REQUIREMENT
Only some lines are wanted. Transcribe, exactly, the lines below from the line with "decoded_ok m ty' inner ->" up to and including the line with "List.map erase_lifetimes types).".
### MATERIAL PROVIDED ###
Lemma same_type_typed m o i :
  _same_type_hard_mode m o i <> _NotCompatible ->
  no_mut_raw_pointer (_same_type_hard_mode m o i) = true ->
  conversions (_same_type_hard_mode m o i) <= 1 ->
  has_type m (_same_type_hard_mode m o i) o i.
Proof.
  induction i as [i IH] using (induction_ltof1 _ type_size). unfold ltof in IH.
  destruct (decide (plain_input m i)) as [Hi|Hi].
  { rewrite same_type_plain_input by done. destruct (decide (o = i)) as [->|].
    - intros. apply ht_direct.
    - intros. by apply by_output_typed. }
  rewrite same_type_unfold. unfold same_type_hard_mode_body.
  destruct (decide (o = i)) as [->|Hne]; [intros; apply ht_direct|].
  assert (Hch : forall s, s ∈ type_children i -> type_size s < type_size i)
    by (intros s Hs; by apply child_size).
  assert (Hprelude : _prelude_type_need_special_dealing i m = true ->
    let c := unless_NotCompatible (_same_type_hard_mode m o (_get_final_type (from_type i m)))
               (_to_call_type (from_type i m)) in
    c <> _NotCompatible -> no_mut_raw_pointer c = true -> conversions c <= 1 ->
    has_type m c o i).
  { intros Hn c Hc. pose proof (final_type_smaller _ _ Hn) as Hsm.
    apply need_special_dealing_spec in Hn.
    destruct (unless_NotCompatible_inv _ _ c eq_refl Hc) as [Hin Hceq]. rewrite Hceq.
    specialize (IH _ Hsm Hin).
    destruct (from_type i m) as [|u|u e] eqn:Hft; [done|..]; cbn; intros;
      [eapply ht_to_option|eapply ht_to_result]; by first [apply IH | exact Hft]. }
  destruct i as [path names did gen| | | | | | | |mu t|l mu t| | |];
    try (destruct (_prelude_type_need_special_dealing _ m) eqn:Hn in |- *;
         [by apply Hprelude|by exfalso; apply Hi]).
  - unfold _raw_pointer_in_same_type. intros Hnc.
    destruct (unless_NotCompatible_inv _ _ _ eq_refl Hnc) as [Hin ->].
    specialize (IH t (Hch t (list_elem_of_here _ _)) Hin).
    destruct mu; cbn; [done|]. intros. by apply ht_const_pointer, IH.
  - unfold _borrowed_ref_in_same_type. intros Hnc.
    destruct (unless_NotCompatible_inv _ _ _ eq_refl Hnc) as [Hin ->].
    specialize (IH t (Hch t (list_elem_of_here _ _)) Hin).
    destruct mu; cbn; intros; constructor; by apply IH.
Qed.

(** What the printed expressions need of the variable. *)
Lemma has_type_as_inv m s T U : has_type m (_AsConvert s) T U -> exists p, T = Primitive p.
Proof. intros H. remember (_AsConvert s) as c. induction H; simplify_eq; eauto. Qed.

Lemma has_type_deref_inv m c T U : has_type m (_Deref c) T U -> exists V, has_type m c T V.
Proof. intros H. remember (_Deref c) as d. induction H; simplify_eq; eauto. Qed.

Lemma has_type_unwrap_option_inv m c T U :
  has_type m (_UnwrapOption c) T U -> exists V, has_type m c T V.
Proof. intros H. remember (_UnwrapOption c) as d. induction H; simplify_eq; eauto. Qed.

Lemma has_type_direct_inv m T U : has_type m _DirectCall T U -> rtc type_agrees T U.
Proof.
  intros H. remember _DirectCall as d. induction H; simplify_eq; [done|].
  eapply rtc_r; [by apply IHhas_type|done].
Qed.

(** Only named types agree without being equal up to lifetimes. *)
Lemma type_agrees_borrowed v u :
  rtc type_agrees v u ->
  match v with BorrowedRef _ _ _ => True | _ => False end ->
  erase_lifetimes v = erase_lifetimes u.
Proof.
  induction 1 as [|v w u [Ha|Ha] _ IH]; [done|..].
  - intros Hv. rewrite Ha. apply IH. destruct v; try done. by destruct w.
  - intros Hv. by destruct v.
Qed.

(** ** Decoded values *)

(** What the generator of a parameter promises. *)
Definition decoded_ok (m : FullNameMap) (ty : Type_) (r : FuzzableType * CallType) : Prop :=
  r.1 <> FuzzableType.NoFuzzable ->
  has_type m r.2 (fuzz_type r.1) ty /\
  (r.2 = _DirectCall -> erase_lifetimes (fuzz_type r.1) = erase_lifetimes ty).

Lemma decoded_wrap m ty ty' inner g :
  decoded_ok m ty' inner ->
  (forall c T, has_type m c T ty' -> has_type m (g c) T ty) ->
  (forall c, g c <> _DirectCall) ->
  decoded_ok m ty (wrap_target inner id g).
Proof.
  intros Hin Hg Hd. destruct (wrap_target inner id g) as [ft ct] eqn:Hw.
  apply wrap_target_inv in Hw as [[-> ->]|(ft' & ct' & -> & Hft & Hct & -> & ->)]; [done|].
  intros _. destruct (Hin Hft) as [Hty _]. cbn in *. split; [by apply Hg|]. by intros ?%Hd.
Qed.

Lemma tuple_fuzzables_inv rec types vec c :
  tuple_fuzzables rec types vec = c -> c <> FuzzableCallType.NoFuzzable ->
  c = FuzzableCallType.Tuple (vec ++ List.map rec types).
Proof.
  revert vec. induction types as [|t types IH]; intros vec; cbn.
  { intros <- _. by rewrite app_nil_r. }
  unfold unless_NoFuzzable. destruct (is_NoFuzzable (rec t)); [by intros <-|].
  intros Hc Hne. rewrite (IH _ Hc Hne). by rewrite <- app_assoc.
Qed.

Lemma decoded_tuple m (f : Type_ -> FuzzableCallType) types :
  Forall (fun t => decoded_ok m t (generate_fuzzable_type_and_call_type (f t))) types ->
  decoded_ok m (Tuple types)
    (tuple_targets generate_fuzzable_type_and_call_type (List.map f types) []).
Proof.
  intros Hts. destruct (tuple_targets _ _ _) as [ft ct] eqn:Hgo.
  apply tuple_targets_inv in Hgo as [[-> ->]|(fts & -> & -> & Hfts)]; [done|].
  intros _. cbn [fst snd app].
  assert (He : List.map erase_lifetimes (List.map fuzz_type fts) =
    List.map erase_lifetimes types).
  { revert fts Hfts. induction Hts as [|t types Ht _ IH]; intros fts Hfts; inversion Hfts as
      [|? ft ? fts' [Hg Hne] Hrest]; subst; [done|].
    cbn. f_equal; [|by apply IH]. unfold decoded_ok in Ht. rewrite Hg in Ht. by apply Ht. }
  split; [|intros _; cbn; by rewrite He].
  apply has_type_agrees. left. cbn. by rewrite He.
Qed.

Lemma unless_NoFuzzable_inv inner f c :
  unless_NoFuzzable inner f = c -> c <> FuzzableCallType.NoFuzzable ->
  inner <> FuzzableCallType.NoFuzzable /\ c = f inner.
Proof. intros <- Hne. unfold unless_NoFuzzable in *. by destruct inner. Qed.

(** A slice behind a borrow. *)
Lemma decoded_slice m l t c :
  decoded_ok m t (generate_fuzzable_type_and_call_type c) ->
  (generate_fuzzable_type_and_call_type c).2 = _DirectCall ->
  decoded_ok m (BorrowedRef l Not (Slice t))
    (wrap_target (generate_fuzzable_type_and_call_type c) FuzzableType.RefSlice
      (fun _ => _DirectCall)).
Proof.
  intros Hin Hd. destruct (wrap_target _ _ _) as [ft ct] eqn:Hw.
  apply wrap_target_inv in Hw as [[-> ->]|(ft' & ct' & Hg & Hft & Hct & -> & ->)]; [done|].
  unfold decoded_ok in Hin. rewrite Hg in Hin, Hd. destruct (Hin Hft) as [_ He].
  cbn in *. intros _. cbn. rewrite (He Hd). split; [|done]. apply has_type_agrees. left. cbn.
  by rewrite (He Hd).
Qed.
###
RESULT OF THE EXERCISE
  decoded_ok m ty' inner ->
  (forall c T, has_type m c T ty' -> has_type m (g c) T ty) ->
  (forall c, g c <> _DirectCall) ->
  decoded_ok m ty (wrap_target inner id g).
Proof.
  intros Hin Hg Hd. destruct (wrap_target inner id g) as [ft ct] eqn:Hw.
  apply wrap_target_inv in Hw as [[-> ->]|(ft' & ct' & -> & Hft & Hct & -> & ->)]; [done|].
  intros _. destruct (Hin Hft) as [Hty _]. cbn in *. split; [by apply Hg|]. by intros ?%Hd.
Qed.

Lemma tuple_fuzzables_inv rec types vec c :
  tuple_fuzzables rec types vec = c -> c <> FuzzableCallType.NoFuzzable ->
  c = FuzzableCallType.Tuple (vec ++ List.map rec types).
Proof.
  revert vec. induction types as [|t types IH]; intros vec; cbn.
  { intros <- _. by rewrite app_nil_r. }
  unfold unless_NoFuzzable. destruct (is_NoFuzzable (rec t)); [by intros <-|].
  intros Hc Hne. rewrite (IH _ Hc Hne). by rewrite <- app_assoc.
Qed.

Lemma decoded_tuple m (f : Type_ -> FuzzableCallType) types :
  Forall (fun t => decoded_ok m t (generate_fuzzable_type_and_call_type (f t))) types ->
  decoded_ok m (Tuple types)
    (tuple_targets generate_fuzzable_type_and_call_type (List.map f types) []).
Proof.
  intros Hts. destruct (tuple_targets _ _ _) as [ft ct] eqn:Hgo.
  apply tuple_targets_inv in Hgo as [[-> ->]|(fts & -> & -> & Hfts)]; [done|].
  intros _. cbn [fst snd app].
  assert (He : List.map erase_lifetimes (List.map fuzz_type fts) =
    List.map erase_lifetimes types).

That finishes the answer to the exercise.